TASK - Filter the listing below, copying every line in which the word "Fixpoint" appears.

AVAILABLE RECORDS -
——
(* ===== verification/MemPool.v ===== *)
(** * MemPool: the small-block allocator of mm/mem_pool.c

    A pool [(i, j)] serves one block size.  Pages taken from the page allocator
    start with a header; the rest is cut into blocks whose first bytes hold the
    list node that links them into the pool's list of free blocks.  List nodes
    are the two heads of each pool and the nodes at addresses, which are the
    headers' and the free blocks'.  The page allocator is any [PageAllocator]. *)

From S2P Require Import Prelude Bits ListHead Buddy BuddyBlocks BuddyProof PageAlloc.

(** ** include/mm/mem_pool.h *)

Definition MEM_POOL_PAGE_SIZE_LOG2 : Z := 12.
Definition MEM_POOL_MIN_SIZE_LOG2 : Z := 4.
Definition MEM_POOL_MIN_SIZE : Z := 2 ^ MEM_POOL_MIN_SIZE_LOG2.
Definition MEM_POOL_ALIGN_SIZE_LOG2 : Z := 4.
Definition MEM_POOL_ALIGN_SIZE : Z := 2 * 8.
Definition MEM_POOL_S_INDEX_COUNT_LOG2 : Z := 2.
Definition MEM_POOL_S_INDEX_COUNT : Z := 2 ^ MEM_POOL_S_INDEX_COUNT_LOG2.
Definition MEM_POOL_F_INDEX_COUNT : Z := MEM_POOL_PAGE_SIZE_LOG2 - MEM_POOL_MIN_SIZE_LOG2.
Definition MEM_POOL_MAX_SIZE : Z :=
  2 ^ MEM_POOL_PAGE_SIZE_LOG2 -
  2 ^ (MEM_POOL_PAGE_SIZE_LOG2 - MEM_POOL_S_INDEX_COUNT_LOG2 - 1).

(** Two pointers for the list node, the pool and the count. *)
Definition sizeof_mem_pool_header_t : Z := 32.

Inductive mloc :=
| MPage (i j : Z)
| MFree (i j : Z)
| MAddr (a : Z).

#[export] Instance mloc_eq_dec : EqDecision mloc.
Proof. solve_decision. Defined.

#[export] Instance mloc_countable : Countable mloc.
Proof.
  refine (inj_countable'
    (fun l => match l with
              | MPage i j => inl (i, j)
              | MFree i j => inr (inl (i, j))
              | MAddr a => inr (inr a)
              end)
    (fun x => match x with
              | inl (i, j) => MPage i j
              | inr (inl (i, j)) => MFree i j
              | inr (inr a) => MAddr a
              end) _).
  by intros [].
Defined.

#[export] Instance MAddr_inj : Inj (=) (=) MAddr.
Proof. by intros ?? [= ->]. Qed.

Record mem_pool_header_t := mk_header {
  h_pool : option (Z * Z);
  free_count : Z;
}.

Record mem_pool_control_t (T : Type) := mk_control {
  system : T;
  pool_size : gmap (Z * Z) Z;
  mlinks : lheap mloc;
  headers : gmap Z mem_pool_header_t;
}.
Arguments mk_control {T} _ _ _ _.
Arguments system {T} _.
Arguments pool_size {T} _.
Arguments mlinks {T} _.
Arguments headers {T} _.

(** ** mm/mem_pool.c *)

Section ops.
Context {T : Type} `{PageAllocator T}.
Implicit Types c : mem_pool_control_t T.

Definition with_links (l : lheap mloc) c : mem_pool_control_t T :=
  mk_control (system c) (pool_size c) l (headers c).

Definition get_header c (a : Z) : res mem_pool_header_t := deref (headers c !! a).

Definition set_header c (a : Z) (h : mem_pool_header_t) : mem_pool_control_t T :=
  mk_control (system c) (pool_size c) (mlinks c) (<[a := h]> (headers c)).

(** [&control->pool[i][j]], defined inside the array. *)
Definition pool_at (i j : Z) : res (Z * Z) :=
  let* _ := defined_if ((0 <=? i) && (i <? MEM_POOL_F_INDEX_COUNT) &&
                        (0 <=? j) && (j <? MEM_POOL_S_INDEX_COUNT)) in
  Ok (i, j).

(** The loop of [mem_pool_alloc_page]: [n] blocks from index [k] on. *)
Fixpoint add_blocks (n : nat) (k block_start size : Z) (pool : Z * Z) (l : lheap mloc)
    : res (lheap mloc) :=
  match n with
  | O => Ok l
  | S n =>
      let* l := list_add_tail (MAddr (block_start + size * k)) (MFree pool.1 pool.2) l in
      add_blocks n (k + 1) block_start size pool l
  end.

Definition mem_pool_alloc_page (pool : Z * Z) c : res (mem_pool_control_t T * Z) :=
  let* '(s, ptr) := alloc_pages (system c) 1 in
  let c := mk_control s (pool_size c) (mlinks c) (headers c) in
  if ptr =? 0 then Ok (c, -1)
  else
    let c := with_links (init_list_head (MAddr ptr) (mlinks c)) c in
    let* size := deref (pool_size c !! pool) in
    let* _ := defined_if (negb (size =? 0)) in
    let count := (PAGE_SIZE - sizeof_mem_pool_header_t) / size in
    let c := set_header c ptr (mk_header (Some pool) count) in
    let block_start := ptr + sizeof_mem_pool_header_t in
    let* l := add_blocks (Z.to_nat count) 0 block_start size pool (mlinks c) in
    Ok (with_links l c, 0).

Definition mem_pool_free_page (header : Z) c : res (mem_pool_control_t T) :=
  let* _ := c_assert (negb (header =? 0)) in
  let* h := get_header c header in
  if negb (free_count h =? 0) then Ok c
  else
    let* l := list_del (MAddr header) (mlinks c) in
    let* s := free_pages (system c) header in
    Ok (mk_control s (pool_size c) l (headers c)).

(** The inner loop of [mem_pool_create], over [j]. *)
Fixpoint create_row (n : nat) (i j size inc_size : Z) c : res (mem_pool_control_t T) :=
  match n with
  | O => Ok c
  | S n =>
      let l := init_list_head (MFree i j) (init_list_head (MPage i j) (mlinks c)) in
      let sz := u64 (size + inc_size * j) in
      let c := mk_control (system c) (<[(i, j) := sz]> (pool_size c)) l (headers c) in
      let* _ := c_assert (Z.land sz (MEM_POOL_ALIGN_SIZE - 1) =? 0) in
      create_row n i (j + 1) size inc_size c
  end.

(** The outer loop, over [i]. *)
Fixpoint create_rows (n : nat) (i : Z) c : res (mem_pool_control_t T) :=
  match n with
  | O => Ok c
  | S n =>
      let size_log2 := i + MEM_POOL_MIN_SIZE_LOG2 in
      let shift := Z.min (size_log2 - MEM_POOL_ALIGN_SIZE_LOG2) MEM_POOL_S_INDEX_COUNT_LOG2 in
      let* s_index_count := shl1 shift in
      let* size := shl1 size_log2 in
      let* inc_size := shl1 (size_log2 - shift) in
      let* c := create_row (Z.to_nat s_index_count) i 0 size inc_size c in
      create_rows n (i + 1) c
  end.

Definition mem_pool_create c (s : T) : res (mem_pool_control_t T) :=
  let c := mk_control s (pool_size c) (mlinks c) (headers c) in
  create_rows (Z.to_nat MEM_POOL_F_INDEX_COUNT) 0 c.

(** The address of a node that is a block, not the head of a pool's list. *)
Definition block_of (l : mloc) : res Z :=
  match l with MAddr a => Ok a | _ => Undef end.

Definition mem_pool_locate_free c (size : Z) : res (mem_pool_control_t T * Z) :=
  let* _ := c_assert (negb (size =? 0)) in
  let size_log2 := buddy_fls_sizet size in
  let shift := Z.min (size_log2 - MEM_POOL_ALIGN_SIZE_LOG2) MEM_POOL_S_INDEX_COUNT_LOG2 in
  let f_index := size_log2 - MEM_POOL_MIN_SIZE_LOG2 in
  let* mask := shl1 shift in
  let s_index := Z.land (Z.shiftr size (size_log2 - shift)) (u64 (mask - 1)) in
  let* pool := pool_at f_index s_index in
  let head := MFree pool.1 pool.2 in
  let* '(c, ret) :=
    if list_empty head (mlinks c) then mem_pool_alloc_page pool c else Ok (c, 0) in
  if negb (ret =? 0) then Ok (c, 0)
  else
    let* block := list_last_entry head (mlinks c) in
    let* block := block_of block in
    Ok (c, block).

Definition header_from_block (block : Z) : res Z :=
  let* _ := c_assert (negb (Z.land block (PAGE_SIZE - 1) =? 0)) in
  align_down block PAGE_SIZE.

Definition mem_pool_add_block (block : Z) c : res (mem_pool_control_t T) :=
  let* _ := c_assert (negb (block =? 0)) in
  let* header := header_from_block block in
  let* h := get_header c header in
  match h_pool h with
  | None => Panic
  | Some pool =>
      let* l := list_add_tail (MAddr block) (MFree pool.1 pool.2) (mlinks c) in
      let count := u64 (free_count h + 1) in
      let c := set_header (with_links l c) header (mk_header (h_pool h) count) in
      let* _ := c_assert (count <? PAGE_SIZE / MEM_POOL_ALIGN_SIZE) in
      Ok c
  end.

Definition mem_pool_del_block (block : Z) c : res (mem_pool_control_t T) :=
  let* _ := c_assert (negb (block =? 0)) in
  let* l := list_del (MAddr block) (mlinks c) in
  let* header := header_from_block block in
  let* h := get_header c header in
  let count := u64 (free_count h - 1) in
  let c := set_header (with_links l c) header (mk_header (h_pool h) count) in
  let* _ := c_assert (count <? PAGE_SIZE / MEM_POOL_ALIGN_SIZE) in
  Ok c.

Definition mem_pool_prepare_used c (block : Z) : res (mem_pool_control_t T * Z) :=
  let* _ := c_assert (negb (block =? 0)) in
  let* c := mem_pool_del_block block c in
  Ok (c, block).

Definition mem_pool_recycle c (block : Z) : res (mem_pool_control_t T) :=
  let* _ := c_assert (negb (block =? 0)) in
  let* c := mem_pool_add_block block c in
  let* header := header_from_block block in
  let* h := get_header c header in
  if free_count h =? 0 then mem_pool_free_page header c else Ok c.

Definition adjust_request_size (size : Z) : res Z :=
  let size := if size <? MEM_POOL_MIN_SIZE then MEM_POOL_MIN_SIZE else size in
  let size_log2 := buddy_fls_sizet size in
  let shift := Z.min (size_log2 - MEM_POOL_ALIGN_SIZE_LOG2) MEM_POOL_S_INDEX_COUNT_LOG2 in
  let* align := shl1 (size_log2 - shift) in
  align_up size align.

Definition mem_pool_alloc c (size : Z) : res (mem_pool_control_t T * Z) :=
  if (size =? 0) || (MEM_POOL_MAX_SIZE <? size) then Ok (c, 0)
  else
    let* adjust := adjust_request_size size in
    let* '(c, block) := mem_pool_locate_free c adjust in
    if block =? 0 then Ok (c, 0)
    else
      let* _ := c_assert (Z.land block (MEM_POOL_ALIGN_SIZE - 1) =? 0) in
      mem_pool_prepare_used c block.

Definition mem_pool_free c (ptr : Z) : res (mem_pool_control_t T) :=
  let* _ := c_assert (negb (ptr =? 0)) in
  if ptr =? 0 then Ok c else mem_pool_recycle c ptr.
End ops.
——
RESULT OF THIS TASK -
Fixpoint add_blocks (n : nat) (k block_start size : Z) (pool : Z * Z) (l : lheap mloc)
Fixpoint create_row (n : nat) (i j size inc_size : Z) c : res (mem_pool_control_t T) :=
Fixpoint create_rows (n : nat) (i : Z) c : res (mem_pool_control_t T) :=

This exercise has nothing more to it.